## [WHAT YOU NEED TO DO]
All entries below must be given again exactly as they stand.
Start of Block
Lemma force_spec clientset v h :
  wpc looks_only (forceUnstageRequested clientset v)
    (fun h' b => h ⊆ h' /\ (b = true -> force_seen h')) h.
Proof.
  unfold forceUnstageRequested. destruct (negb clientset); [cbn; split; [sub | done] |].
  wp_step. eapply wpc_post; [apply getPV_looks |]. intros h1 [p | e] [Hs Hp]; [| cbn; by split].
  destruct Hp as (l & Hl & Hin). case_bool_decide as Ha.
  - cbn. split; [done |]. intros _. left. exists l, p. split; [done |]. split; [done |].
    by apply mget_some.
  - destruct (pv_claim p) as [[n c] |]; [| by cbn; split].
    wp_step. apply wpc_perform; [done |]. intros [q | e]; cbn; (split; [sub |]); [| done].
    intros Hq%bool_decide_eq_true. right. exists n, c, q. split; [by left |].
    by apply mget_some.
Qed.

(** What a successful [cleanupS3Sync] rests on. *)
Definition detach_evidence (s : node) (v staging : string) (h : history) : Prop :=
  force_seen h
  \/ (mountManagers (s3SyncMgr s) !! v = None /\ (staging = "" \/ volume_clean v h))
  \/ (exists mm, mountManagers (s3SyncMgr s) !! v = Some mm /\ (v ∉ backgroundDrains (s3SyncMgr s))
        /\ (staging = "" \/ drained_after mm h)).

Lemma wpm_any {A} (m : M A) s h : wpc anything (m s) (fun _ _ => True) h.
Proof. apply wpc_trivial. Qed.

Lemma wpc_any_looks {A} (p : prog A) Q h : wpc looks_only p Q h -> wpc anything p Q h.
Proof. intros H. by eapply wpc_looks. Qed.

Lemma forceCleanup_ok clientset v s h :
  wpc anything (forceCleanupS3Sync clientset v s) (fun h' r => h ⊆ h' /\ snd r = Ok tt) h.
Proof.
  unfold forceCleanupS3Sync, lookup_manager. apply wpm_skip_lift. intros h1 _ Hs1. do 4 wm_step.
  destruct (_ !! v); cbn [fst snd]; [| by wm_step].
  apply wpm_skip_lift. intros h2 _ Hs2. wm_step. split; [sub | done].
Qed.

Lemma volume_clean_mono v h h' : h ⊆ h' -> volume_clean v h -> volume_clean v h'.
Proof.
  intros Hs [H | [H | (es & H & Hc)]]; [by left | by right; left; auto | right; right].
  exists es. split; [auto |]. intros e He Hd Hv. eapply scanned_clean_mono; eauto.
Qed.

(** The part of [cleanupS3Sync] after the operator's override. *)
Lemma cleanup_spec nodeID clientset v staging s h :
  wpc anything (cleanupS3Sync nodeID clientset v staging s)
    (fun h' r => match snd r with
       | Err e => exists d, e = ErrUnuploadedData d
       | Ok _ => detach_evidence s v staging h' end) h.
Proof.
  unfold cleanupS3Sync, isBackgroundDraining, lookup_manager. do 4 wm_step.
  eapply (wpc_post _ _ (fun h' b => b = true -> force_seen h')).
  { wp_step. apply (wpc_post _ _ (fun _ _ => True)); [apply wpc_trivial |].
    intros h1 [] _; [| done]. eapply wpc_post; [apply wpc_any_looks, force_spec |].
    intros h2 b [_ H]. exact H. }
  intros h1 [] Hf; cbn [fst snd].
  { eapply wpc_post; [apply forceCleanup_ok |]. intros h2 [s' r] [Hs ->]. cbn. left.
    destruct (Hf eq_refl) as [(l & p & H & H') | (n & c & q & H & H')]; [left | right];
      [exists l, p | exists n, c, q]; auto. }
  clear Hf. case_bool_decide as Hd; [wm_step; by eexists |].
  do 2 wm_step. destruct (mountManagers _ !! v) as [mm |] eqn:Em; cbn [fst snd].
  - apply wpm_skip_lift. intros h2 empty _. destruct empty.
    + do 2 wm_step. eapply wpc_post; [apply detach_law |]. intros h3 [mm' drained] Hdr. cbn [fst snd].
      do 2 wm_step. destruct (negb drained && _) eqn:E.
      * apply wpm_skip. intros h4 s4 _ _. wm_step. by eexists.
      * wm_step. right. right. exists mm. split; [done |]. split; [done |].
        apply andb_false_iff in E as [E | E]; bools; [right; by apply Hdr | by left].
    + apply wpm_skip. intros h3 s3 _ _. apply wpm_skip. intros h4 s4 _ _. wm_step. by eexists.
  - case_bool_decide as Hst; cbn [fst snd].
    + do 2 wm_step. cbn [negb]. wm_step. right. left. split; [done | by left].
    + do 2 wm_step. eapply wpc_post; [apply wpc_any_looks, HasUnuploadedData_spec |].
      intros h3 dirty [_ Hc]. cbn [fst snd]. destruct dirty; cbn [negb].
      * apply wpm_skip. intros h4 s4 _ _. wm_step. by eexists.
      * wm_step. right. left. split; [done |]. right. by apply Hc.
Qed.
End of Block
## [PROBLEM SOLUTION]
Lemma force_spec clientset v h :
  wpc looks_only (forceUnstageRequested clientset v)
    (fun h' b => h ⊆ h' /\ (b = true -> force_seen h')) h.
Proof.
  unfold forceUnstageRequested. destruct (negb clientset); [cbn; split; [sub | done] |].
  wp_step. eapply wpc_post; [apply getPV_looks |]. intros h1 [p | e] [Hs Hp]; [| cbn; by split].
  destruct Hp as (l & Hl & Hin). case_bool_decide as Ha.
  - cbn. split; [done |]. intros _. left. exists l, p. split; [done |]. split; [done |].
    by apply mget_some.
  - destruct (pv_claim p) as [[n c] |]; [| by cbn; split].
    wp_step. apply wpc_perform; [done |]. intros [q | e]; cbn; (split; [sub |]); [| done].
    intros Hq%bool_decide_eq_true. right. exists n, c, q. split; [by left |].
    by apply mget_some.
Qed.

(** What a successful [cleanupS3Sync] rests on. *)
Definition detach_evidence (s : node) (v staging : string) (h : history) : Prop :=
  force_seen h
  \/ (mountManagers (s3SyncMgr s) !! v = None /\ (staging = "" \/ volume_clean v h))
  \/ (exists mm, mountManagers (s3SyncMgr s) !! v = Some mm /\ (v ∉ backgroundDrains (s3SyncMgr s))
        /\ (staging = "" \/ drained_after mm h)).

Lemma wpm_any {A} (m : M A) s h : wpc anything (m s) (fun _ _ => True) h.
Proof. apply wpc_trivial. Qed.

Lemma wpc_any_looks {A} (p : prog A) Q h : wpc looks_only p Q h -> wpc anything p Q h.
Proof. intros H. by eapply wpc_looks. Qed.

Lemma forceCleanup_ok clientset v s h :
  wpc anything (forceCleanupS3Sync clientset v s) (fun h' r => h ⊆ h' /\ snd r = Ok tt) h.
Proof.
  unfold forceCleanupS3Sync, lookup_manager. apply wpm_skip_lift. intros h1 _ Hs1. do 4 wm_step.
  destruct (_ !! v); cbn [fst snd]; [| by wm_step].
  apply wpm_skip_lift. intros h2 _ Hs2. wm_step. split; [sub | done].
Qed.

Lemma volume_clean_mono v h h' : h ⊆ h' -> volume_clean v h -> volume_clean v h'.
Proof.
  intros Hs [H | [H | (es & H & Hc)]]; [by left | by right; left; auto | right; right].
  exists es. split; [auto |]. intros e He Hd Hv. eapply scanned_clean_mono; eauto.
Qed.

(** The part of [cleanupS3Sync] after the operator's override. *)
Lemma cleanup_spec nodeID clientset v staging s h :
  wpc anything (cleanupS3Sync nodeID clientset v staging s)
    (fun h' r => match snd r with
       | Err e => exists d, e = ErrUnuploadedData d
       | Ok _ => detach_evidence s v staging h' end) h.
Proof.
  unfold cleanupS3Sync, isBackgroundDraining, lookup_manager. do 4 wm_step.
  eapply (wpc_post _ _ (fun h' b => b = true -> force_seen h')).
  { wp_step. apply (wpc_post _ _ (fun _ _ => True)); [apply wpc_trivial |].
    intros h1 [] _; [| done]. eapply wpc_post; [apply wpc_any_looks, force_spec |].
    intros h2 b [_ H]. exact H. }
  intros h1 [] Hf; cbn [fst snd].
  { eapply wpc_post; [apply forceCleanup_ok |]. intros h2 [s' r] [Hs ->]. cbn. left.
    destruct (Hf eq_refl) as [(l & p & H & H') | (n & c & q & H & H')]; [left | right];
      [exists l, p | exists n, c, q]; auto. }
  clear Hf. case_bool_decide as Hd; [wm_step; by eexists |].
  do 2 wm_step. destruct (mountManagers _ !! v) as [mm |] eqn:Em; cbn [fst snd].
  - apply wpm_skip_lift. intros h2 empty _. destruct empty.
    + do 2 wm_step. eapply wpc_post; [apply detach_law |]. intros h3 [mm' drained] Hdr. cbn [fst snd].
      do 2 wm_step. destruct (negb drained && _) eqn:E.
      * apply wpm_skip. intros h4 s4 _ _. wm_step. by eexists.
      * wm_step. right. right. exists mm. split; [done |]. split; [done |].
        apply andb_false_iff in E as [E | E]; bools; [right; by apply Hdr | by left].
    + apply wpm_skip. intros h3 s3 _ _. apply wpm_skip. intros h4 s4 _ _. wm_step. by eexists.
  - case_bool_decide as Hst; cbn [fst snd].
    + do 2 wm_step. cbn [negb]. wm_step. right. left. split; [done | by left].
    + do 2 wm_step. eapply wpc_post; [apply wpc_any_looks, HasUnuploadedData_spec |].
      intros h3 dirty [_ Hc]. cbn [fst snd]. destruct dirty; cbn [negb].
      * apply wpm_skip. intros h4 s4 _ _. wm_step. by eexists.
      * wm_step. right. left. split; [done |]. right. by apply Hc.
Qed.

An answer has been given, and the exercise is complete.